Modern marketing, however, does not merely inculcate materialistic values. Rather, it promotes what I call corporate materialism, which is the idea that happiness comes specifically from corporate products and, by extension, from corporations themselves. Marketing departments work hard to create corporate images that transcend any product a corporation may produce. They want children to identify with their corporate image, a marketing technique called “branding.” To the extent that branding is successful, children come to identify themselves with specific corporations and, more generally, with the corporate system itself. Over time, they come to believe, consciously or unconsciously, that they are dependent on corporations and their products for a satisfying and meaningful life.
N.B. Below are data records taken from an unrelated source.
(** ** Broadcast *)

(** The scan of the table for a live channel that is full, as both
    broadcast functions run it from slot [i] on. *)
Inductive scan_result : Set :=
| ScanNoChannels
| ScanFull (block_channel : nat)
| ScanFree.

Fixpoint broadcast_scan (chs : list (option coro_bus_channel)) (i : nat)
    (has_channels : bool) : scan_result :=
  match chs with
  | [] => if has_channels then ScanFree else ScanNoChannels
  | None :: rest => broadcast_scan rest (S i) has_channels
  | Some ch :: rest =>
      if is_full ch then ScanFull i else broadcast_scan rest (S i) true
  end.

(** The second loop: [n] slots from slot [i] on. *)
Fixpoint broadcast_push (n : nat) (i : nat) (v : Z) : M unit :=
  match n with
  | O => ret tt
  | S n' =>
      ch ← channel_at i;
      match ch with
      | None => ret tt
      | Some _ =>
          on_channel i (push_back v) ;;
          wakeup_queue_wakeup_first i RecvQ
      end ;;
      broadcast_push n' (S i) v
  end.

Definition coro_bus_try_broadcast (bus : bus_ptr) (v : Z) : M Z :=
  match bus with
  | NULL => coro_bus_errno_set CORO_BUS_ERR_NO_CHANNEL ;; ret (-1)
  | BUS =>
      b ← get_bus;
      match broadcast_scan (channels b) 0 false with
      | ScanFull _ => coro_bus_errno_set CORO_BUS_ERR_WOULD_BLOCK ;; ret (-1)
      | ScanNoChannels =>
          coro_bus_errno_set CORO_BUS_ERR_NO_CHANNEL ;; ret (-1)
      | ScanFree =>
          broadcast_push (length (channels b)) 0 v ;;
          coro_bus_errno_set CORO_BUS_ERR_NONE ;;
          ret 0
      end
  end.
They become the corporatized child.


Why are corporations willing to invade childhood on such a profound level, perverting children’s values and identities and aggressively selling them a huge array of harmful products? The commercialization of childhood is a natural extension of corporate capitalism, which is an economic system devoted to the commercialization and commodification of every aspect of life. Childhood is simply one of many precious seasons of life exploited by this economic system.
These disturbing facts bring me back to the need for psychology to examine critically the psychological dimensions of corporate capitalism. We cannot effectively grapple with the undesirable consequences of marketing to children without ultimately having to face the economic system of which they are symptoms. For example, important for psychologists to know is that, according to law, corporations must put shareholder profit above all else, including social concerns. CEOs can, and are, fired if they publicly admit that their corporation is causing harm, such as contributing to childhood obesity by heavily promoting junk food. As psychologists, we certainly can speak out regarding the deleterious effects this marketing has, not only on children, but on corporate employees who are under tremendous pressure to rationalize unethical behavior in order to keep their jobs or get ahead.


Much of the power and privilege corporations now enjoy initially came from a bizarre 1890s ruling that gave corporations the status of legal persons. Attempts to curtail marketing to children are often countered by corporations claiming they are simply legal persons exercising their First Amendment rights to free speech. As psychologists, we can call for the repeal of this unjust ruling on the basis of the harm its doing to children and adults in the same way we would have called for the repeal of Jim Crow laws based on the harm they were doing to people of color. A taboo against criticizing corporate capitalism is pervasive in our society and in our field. Psychology has broken such taboos before when it recognized the detrimental influence of sexism, homophobia, racism, and other oppressive social institutions on society and on the theory and practice of psychology. Given the serious harm perpetuated today on children and adults by America’s economic system, the time has come to break another taboo and to challenge corporate capitalism.